この夏、Aくんは人が変わったかのように、中2で一番塾に来ていて、勉強してくれています。
不適切な表現かもしれませんが、正直、「別人」です。
その変貌ぶりがあまりに気になったので、Aくんに理由を尋ねてみたところ、
学校の先生に、「このままだとヤバイ」と言われたとのこと。
この話を聞いたときに、声掛けは「だれが、どのタイミング」でするかがいかに大事かと感じさせられたとともに、
自分がその「だれか」になれなかったことが、大変悔しく、力不足を痛感させられた出来事でした。
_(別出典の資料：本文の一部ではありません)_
(* ===== verification/Ghostdag.v ===== *)
(** * The GHOSTDAG protocol

    Model of consensus/src/processes/ghostdag: the mergeset of a new block, its
    consensus order, and the colouring of its blocks blue or red.  The manager reads
    the GHOSTDAG store, the relations, the headers and the reachability service
    through their interfaces; every [unwrap] of an error is a panic.  The walks over
    the DAG and over the selected chain carry fuel. *)

From Stdlib Require Import ZArith Lia Bool.
From stdpp Require Import base gmap numbers list sorting.
From S2P Require Import Prelude ReachabilityStore ReachabilityQueries Uint GhostdagStore Difficulty.

#[local] Open Scope Z_scope.

(** ** The reachability service *)

(** [ReachabilityService]: the ancestry query used here, errors unwrapped. *)
Class ReachabilityService (U : Type) := {
  service_is_dag_ancestor_of : U -> N -> N -> panics bool
}.

(** [impl ReachabilityService for T: ReachabilityStoreReader]. *)
#[export] Instance store_reachability_service {St} `{ReachabilityStore St} : ReachabilityService St := {
  service_is_dag_ancestor_of s this queried := unwrap_res (is_dag_ancestor_of s this queried)
}.

(** [is_dag_ancestor_of_any] and [is_any_dag_ancestor]. *)
Fixpoint is_dag_ancestor_of_any {U} `{ReachabilityService U} (u : U) (this : N) (queried : list N) : panics bool :=
  match queried with
  | [] => Ok false
  | h :: queried' => let! b := service_is_dag_ancestor_of u this h in
                     if b : bool then Ok true else is_dag_ancestor_of_any u this queried'
  end.
Fixpoint is_any_dag_ancestor {U} `{ReachabilityService U} (u : U) (l : list N) (queried : N) : panics bool :=
  match l with
  | [] => Ok false
  | h :: l' => let! b := service_is_dag_ancestor_of u h queried in
               if b : bool then Ok true else is_any_dag_ancestor u l' queried
  end.

(** ** The manager *)

Record GhostdagManager (S U H : Type) := mk_manager {
  gm_genesis_hash : N;
  gm_k : Z;
  gm_ghostdag_store : S;
  gm_relations_store : N -> sresult (list N);
  gm_headers_store : H;
  gm_reachability_service : U;
  gm_level_work : BlueWorkType
}.
Arguments gm_genesis_hash {S U H}.
Arguments gm_k {S U H}.
Arguments gm_ghostdag_store {S U H}.
Arguments gm_relations_store {S U H}.
Arguments gm_headers_store {S U H}.
Arguments gm_reachability_service {S U H}.
Arguments gm_level_work {S U H}.

Definition gm_new {S U H} (genesis : N) (k : Z) (store : S) (relations : N -> sresult (list N)) (headers : H) (reach : U) :
    GhostdagManager S U H := mk_manager S U H genesis k store relations headers reach 0.
Definition gm_with_level {S U H} (genesis : N) (k : Z) (store : S) (relations : N -> sresult (list N)) (headers : H) (reach : U)
    (level max_block_level : Z) : panics (GhostdagManager S U H) :=
  let! w := level_work level max_block_level in
  Ok (mk_manager S U H genesis k store relations headers reach (val w)).

Definition genesis_ghostdag_data : GhostdagData := mk_gd 0 0 hash_ORIGIN [] [] ∅.
Definition origin_ghostdag_data : GhostdagData := mk_gd 0 0 0 [] [] ∅.

Inductive ColoringState :=
| StateBlue
| StateRed
| StatePending.

Inductive ColoringOutput :=
| OutputBlue (blue_anticone_size : Z) (blues_anticone_sizes : gmap N Z)
| OutputRed.

(** A chain block: no hash stands for the new block. *)
Record ChainBlock := mk_chain_block {
  cb_hash : option N;
  cb_data : GhostdagData
}.

Section Mergeset.
Context (get_parents : N -> sresult (list N)) (anc : N -> N -> panics bool).

(** The loop over the parents of a block. *)
Definition visit_parent (selected_parent : N) (st : list N * gset N * gset N) (parent : N) : panics (list N * gset N * gset N) :=
  let '(queue, mergeset, past) := st in
  if bool_decide (parent ∈ mergeset) || bool_decide (parent ∈ past) then Ok st
  else
    let! b := anc parent selected_parent in
    if b : bool then Ok (queue, mergeset, {[ parent ]} ∪ past)
    else Ok (queue ++ [parent], {[ parent ]} ∪ mergeset, past).

Fixpoint mergeset_loop (fuel : nat) (selected_parent : N) (queue : list N) (mergeset past : gset N) : panics (gset N) :=
  match fuel with
  | O => OutOfFuel
  | S fuel' =>
      match queue with
      | [] => Ok mergeset
      | current :: queue =>
          let! current_parents := unwrap_res (get_parents current) in
          let! ' (queue, mergeset, past) := foldM_out (visit_parent selected_parent) (queue, mergeset, past) current_parents in
          mergeset_loop fuel' selected_parent queue mergeset past
      end
  end.

Definition unordered_mergeset_without_selected_parent (fuel : nat) (selected_parent : N) (parents : list N) : panics (gset N) :=
  let queue := filter (fun p => p <> selected_parent) parents in
  mergeset_loop fuel selected_parent queue (list_to_set queue) ∅.
End Mergeset.

Section Protocol.
Context {St U H : Type} `{GhostdagStoreReader St} `{ReachabilityService U} `{HeaderStoreReader H}.
Context (fuel : nat) (self : GhostdagManager St U H).
Let store := gm_ghostdag_store self.
Let anc := service_is_dag_ancestor_of (gm_reachability_service self).

Definition sortable_of (h : N) : panics SortableBlock :=
  let! w := unwrap_res (get_blue_work store h) in Ok (mk_sortable h w).

(** [sort_by_cached_key] *)
Definition sort_blocks (blocks : list N) : panics (list N) :=
  let! keyed := mapM_out sortable_of blocks in
  Ok (List.map sb_hash (merge_sort sortable_le keyed)).

(** [Iterator::max]: of several greatest elements the last. *)
Definition max_sortable (l : list SortableBlock) : option SortableBlock :=
  match l with
  | [] => None
  | x :: l' => Some (foldl (fun m y => match sortable_cmp m y with Gt => m | _ => y end) x l')
  end.

Definition find_selected_parent (parents : list N) : panics N :=
  let! keyed := mapM_out sortable_of parents in
  let! m := unwrap (max_sortable keyed) in
  Ok (sb_hash m).

Definition ordered_mergeset_without_selected_parent (selected_parent : N) (parents : list N) : panics (list N) :=
  let! mergeset := unordered_mergeset_without_selected_parent (gm_relations_store self) anc fuel selected_parent parents in
  sort_blocks (elements mergeset).

(** [blue_anticone_size]: walks the selected chain until it finds an entry. *)
Fixpoint blue_anticone_size_loop (fuel : nat) (block : N) (sizes : gmap N Z) (selected_parent : N) : panics Z :=
  match fuel with
  | O => OutOfFuel
  | S fuel' =>
      match sizes !! block with
      | Some size => Ok size
      | None =>
          if (selected_parent =? gm_genesis_hash self)%N || (selected_parent =? hash_ORIGIN)%N then Panic
          else
            let! sizes' := unwrap_res (get_blues_anticone_sizes store selected_parent) in
            let! parent' := unwrap_res (get_selected_parent store selected_parent) in
            blue_anticone_size_loop fuel' block sizes' parent'
      end
  end.
Definition blue_anticone_size (block : N) (context : GhostdagData) : panics Z :=
  blue_anticone_size_loop fuel block (gd_blues_anticone_sizes context) (gd_selected_parent context).

(** The loop over the blue peers of a chain block; the accumulators are the
    candidate's sizes map and its blue anticone size. *)
Fixpoint check_peers (new_block_data : GhostdagData) (blue_candidate : N) (k : Z) (peers : list N) (sizes : gmap N Z) (size : Z) :
    panics (ColoringState * gmap N Z * Z) :=
  match peers with
  | [] => Ok (StatePending, sizes, size)
  | peer :: peers' =>
      let! b := anc peer blue_candidate in
      if b : bool then check_peers new_block_data blue_candidate k peers' sizes size
      else
        let! peer_size := blue_anticone_size peer new_block_data in
        let sizes := <[peer := peer_size]> sizes in
        let! size := uadd U16 size 1 in
        if k <? size then Ok (StateRed, sizes, size)
        else if peer_size =? k then Ok (StateRed, sizes, size)
        else
          let! _ := rassert (peer_size <=? k) in
          check_peers new_block_data blue_candidate k peers' sizes size
  end.

Definition check_blue_candidate_with_chain_block (new_block_data : GhostdagData) (chain_block : ChainBlock) (blue_candidate : N)
    (sizes : gmap N Z) (size : Z) (k : Z) : panics (ColoringState * gmap N Z * Z) :=
  let! in_future := match cb_hash chain_block with Some hash => anc hash blue_candidate | None => Ok false end in
  if in_future : bool then Ok (StateBlue, sizes, size)
  else check_peers new_block_data blue_candidate k (gd_mergeset_blues (cb_data chain_block)) sizes size.

Fixpoint check_blue_candidate_loop (fuel : nat) (new_block_data : GhostdagData) (blue_candidate : N) (k : Z)
    (chain_block : ChainBlock) (sizes : gmap N Z) (size : Z) : panics ColoringOutput :=
  match fuel with
  | O => OutOfFuel
  | S fuel' =>
      let! ' (state, sizes, size) := check_blue_candidate_with_chain_block new_block_data chain_block blue_candidate sizes size k in
      match state with
      | StateBlue => Ok (OutputBlue size sizes)
      | StateRed => Ok OutputRed
      | StatePending =>
          let parent := gd_selected_parent (cb_data chain_block) in
          let! data := unwrap_res (get_data store parent) in
          check_blue_candidate_loop fuel' new_block_data blue_candidate k (mk_chain_block (Some parent) data) sizes size
      end
  end.

Definition check_blue_candidate (new_block_data : GhostdagData) (blue_candidate : N) (k : Z) : panics ColoringOutput :=
  let! k1 := uadd U16 k 1 in
  if Z.of_nat (length (gd_mergeset_blues new_block_data)) mod U16 =? k1 then Ok OutputRed
  else check_blue_candidate_loop fuel new_block_data blue_candidate k (mk_chain_block None new_block_data) ∅ 0.

Definition color_candidate (k : Z) (new_block_data : GhostdagData) (blue_candidate : N) : panics GhostdagData :=
  let! coloring := check_blue_candidate new_block_data blue_candidate k in
  match coloring with
  | OutputBlue size sizes => add_blue new_block_data blue_candidate size sizes
  | OutputRed => Ok (add_red new_block_data blue_candidate)
  end.

(** [calc_work(bits).max(level_work)] of a merged blue. *)
Definition blue_block_work (h : N) : panics BlueWorkType :=
  let! bits := unwrap_res (hs_bits (gm_headers_store self) h) in
  let! w := calc_work bits in
  Ok (Z.max (val w) (gm_level_work self)).

Definition ghostdag (parents : list N) : panics GhostdagData :=
  let! _ := rassert (negb (length parents =? 0)%nat) in
  let! selected_parent := find_selected_parent parents in
  if (selected_parent =? hash_ORIGIN)%N then new_with_selected_parent selected_parent 1
  else
    let k := gm_k self in
    let! new_block_data := new_with_selected_parent selected_parent k in
    let! ordered_mergeset := ordered_mergeset_without_selected_parent selected_parent parents in
    let! new_block_data := foldM_out (color_candidate k) new_block_data ordered_mergeset in
    let! sp_score := unwrap_res (get_blue_score store selected_parent) in
    let! blue_score := add64 sp_score (Z.of_nat (length (gd_mergeset_blues new_block_data))) in
    let! works := mapM_out blue_block_work (gd_mergeset_blues new_block_data) in
    let! sp_work := unwrap_res (get_blue_work store selected_parent) in
    Ok (finalize_score_and_work new_block_data blue_score (work_add sp_work (work_sum works))).
End Protocol.
(* ===== verification/GhostdagColor.v ===== *)
(** * GHOSTDAG: the specification and the colouring of one candidate

    The blue set of a block, anticone sizes, k-clusters, and the greedy colouring that the
    protocol is meant to compute.  [check_blue_candidate] decides the two conditions for
    adding a candidate to the blue set, [blue_anticone_size] finds the anticone sizes it
    needs along the selected chain, and [add_blue] records the new ones. *)

From Stdlib Require Import ZArith Lia Bool.
From stdpp Require Import base gmap numbers list sorting.
From S2P Require Import Prelude ReachabilityStore ReachabilityQueries Uint GhostdagStore Difficulty Ghostdag.

#[local] Open Scope Z_scope.

(** ** The specification *)

Section Clusters.
Context (anc : N -> N -> bool) (k : Z).

Definition anticone (x y : N) : bool := negb (anc x y) && negb (anc y x).

(** The number of blocks of [l] in the anticone of [x]. *)
Definition anticone_size (l : list N) (x : N) : Z := Z.of_nat (length (filter (fun y => anticone x y = true) l)).

Definition k_cluster (l : list N) : Prop := forall x, x ∈ l -> anticone_size l x <= k.
Definition k_cluster_b (l : list N) : bool := forallb (fun x => anticone_size l x <=? k) l.

(** The greedy colouring of candidates over the blue set [base] of the selected
    parent: a candidate is blue when it leaves the blue set a k-cluster. *)
Definition greedy_step (base : list N) (st : list N * list N) (c : N) : list N * list N :=
  if k_cluster_b (c :: st.1 ++ base) then (st.1 ++ [c], st.2) else (st.1, st.2 ++ [c]).
Definition greedy (base : list N) (selected_parent : N) (candidates : list N) : list N * list N :=
  foldl (greedy_step base) ([selected_parent], []) candidates.

Lemma k_cluster_b_spec l : k_cluster_b l = true <-> k_cluster l.
Proof using.
  unfold k_cluster_b, k_cluster. rewrite forallb_forall. setoid_rewrite list_elem_of_In.
  split; intros Hl x Hx; specialize (Hl x Hx); lia.
Qed.

Lemma anticone_size_cons l c x : anticone_size (c :: l) x = anticone_size l x + Z.b2z (anticone x c).
Proof using.
  unfold anticone_size. rewrite filter_cons. destruct (anticone x c); [rewrite decide_True by done|rewrite decide_False by done];
    cbn [length Z.b2z]; lia.
Qed.

Lemma anticone_size_perm l l' x : l ≡ₚ l' -> anticone_size l x = anticone_size l' x.
Proof using. intros Hp. unfold anticone_size. by rewrite (Permutation_length (filter_Permutation _ _ _ Hp)). Qed.

Lemma k_cluster_perm l l' : l ≡ₚ l' -> k_cluster l <-> k_cluster l'.
Proof using.
  intros Hp. unfold k_cluster. split; intros Hl x Hx; [rewrite <-(anticone_size_perm l l' x Hp)|rewrite (anticone_size_perm l l' x Hp)];
    apply Hl; [by rewrite Hp|by rewrite <-Hp].
Qed.

Lemma anticone_sym x y : anticone x y = anticone y x.
Proof using. unfold anticone. apply andb_comm. Qed.

(** Adding a block to a k-cluster: the two conditions of the protocol. *)
Lemma k_cluster_cons l c :
  anc c c = true -> k_cluster l ->
  k_cluster (c :: l) <-> anticone_size l c <= k /\ forall x, x ∈ l -> anticone x c = true -> anticone_size l x < k.
Proof using.
  intros Hc Hl. assert (Hcc : anticone c c = false) by (unfold anticone; by rewrite Hc). unfold k_cluster. split.
  - intros Hk. split.
    + specialize (Hk c (list_elem_of_here _ _)). rewrite anticone_size_cons, Hcc in Hk. cbn in Hk. lia.
    + intros x Hx Hxc. specialize (Hk x (list_elem_of_further _ _ _ Hx)). rewrite anticone_size_cons, Hxc in Hk. cbn in Hk. lia.
  - intros [H1 H2] x Hx. rewrite anticone_size_cons. apply elem_of_cons in Hx as [->|Hx]; [rewrite Hcc; cbn; lia|].
    destruct (anticone x c) eqn:Hxc; cbn [Z.b2z]; [specialize (H2 x Hx Hxc); lia|specialize (Hl x Hx); lia].
Qed.
End Clusters.

Lemma anticone_size_ext anc anc' l x :
  (forall y, y ∈ l -> anc x y = anc' x y /\ anc y x = anc' y x) -> anticone_size anc l x = anticone_size anc' l x.
Proof.
  induction l as [|c l IH]; intros He; [done|]. rewrite !anticone_size_cons, IH by (intros; apply He; by apply list_elem_of_further).
  destruct (He c (list_elem_of_here _ _)) as [H1 H2]. unfold anticone. by rewrite H1, H2.
Qed.

Lemma k_cluster_ext anc anc' k l :
  (forall x y, x ∈ l -> y ∈ l -> anc x y = anc' x y) -> k_cluster anc k l -> k_cluster anc' k l.
Proof.
  intros He Hl x Hx. rewrite <-(anticone_size_ext anc anc' l x); [by apply Hl|]. intros y Hy. by rewrite !He.
Qed.

(** ** The blue set along the selected chain *)

(** [blue_list S D l]: [l] lists the blue blocks in the past of a block with data
    [D], from its mergeset blues down the selected chain. *)
Inductive blue_list (S : gmap N GhostdagData) : GhostdagData -> list N -> Prop :=
| bl_base D : gd_selected_parent D = hash_ORIGIN -> blue_list S D (gd_mergeset_blues D)
| bl_step D D' l :
    gd_selected_parent D <> hash_ORIGIN -> gd_mergeset_blues D <> [] ->
    S !! gd_selected_parent D = Some D' -> blue_list S D' l -> blue_list S D (gd_mergeset_blues D ++ l).

(** [size_at S D x z]: the first entry for [x] in the anticone size maps along the
    selected chain from [D], short of the genesis, is [z]. *)
Inductive size_at (genesis : N) (S : gmap N GhostdagData) : GhostdagData -> N -> Z -> Prop :=
| sa_here D x z : gd_blues_anticone_sizes D !! x = Some z -> size_at genesis S D x z
| sa_up D D' x z :
    gd_blues_anticone_sizes D !! x = None ->
    gd_selected_parent D <> genesis -> gd_selected_parent D <> hash_ORIGIN ->
    S !! gd_selected_parent D = Some D' -> size_at genesis S D' x z -> size_at genesis S D x z.

Lemma blue_list_unique S D l l' : blue_list S D l -> blue_list S D l' -> l = l'.
Proof. intros Hl. revert l'. induction Hl; intros l' Hl'; inversion Hl'; simplify_eq; try done. f_equal. auto. Qed.

(** ** Updating the sizes *)

Lemma add_sizes_spec {E} (l : list (N * Z)) (m : gmap N Z) :
  NoDup l.*1 -> Forall (fun p => p.2 + 1 < U16) l ->
  exists m', @foldM_out E _ _ (fun m p => let! s := uadd U16 p.2 1 in Ok (<[p.1 := s]> m)) m l = Ok m' /\
    (forall x z, (x, z) ∈ l -> m' !! x = Some (z + 1)) /\ (forall x, (x ∉ l.*1) -> m' !! x = m !! x).
Proof.
  revert m. induction l as [|[y z] l IH]; intros m Hnd Hlt; cbn [foldM_out fst snd].
  { exists m. split_and!; [done| |done]. intros x z Hx. by apply not_elem_of_nil in Hx. }
  apply Forall_cons in Hlt as [Hz Hlt]. cbn in Hz. rewrite fmap_cons in Hnd. apply NoDup_cons in Hnd as [Hy Hnd]. cbn in Hy.
  rewrite uadd_lt by done. cbn [obind]. destruct (IH (<[y := z + 1]> m) Hnd Hlt) as (m' & -> & Hin & Hout).
  exists m'. split_and!; [done| |].
  - intros x z' [[= -> ->]|Hx]%elem_of_cons; [|by apply Hin]. by rewrite Hout, lookup_insert_eq.
  - intros x Hx. rewrite fmap_cons in Hx. cbn in Hx. apply not_elem_of_cons in Hx as [Hne Hx].
    rewrite Hout by done. by rewrite lookup_insert_ne.
Qed.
私自身も、このAくんには、中1の時から声がけをしてきました。
しかし、当時のAくんには、それはむしろマイナス効果だったのだと思います。
ありがたいことに、今は何を話してもスポンジのように、吸収してくれます。
これは親子関係にも同じことが言えるかもしれませんね。
近い存在で、いつでも話せる環境だからこそ、伝わるのが難しいのかもしれません。
そんな時、第3者の我々が代弁者となれたら、塾講師冥利に尽きると思います。
家族だから伝わりやすいこと、他人だから伝わりやすいことなど、
その伝えたい内容に応じて、役割を分担すると、子育ても少し楽になるかもしれませんね。
人を動かすのは、言葉の内容以上に、だれがそれを伝えるかの方が、時には大事なのかもしれません。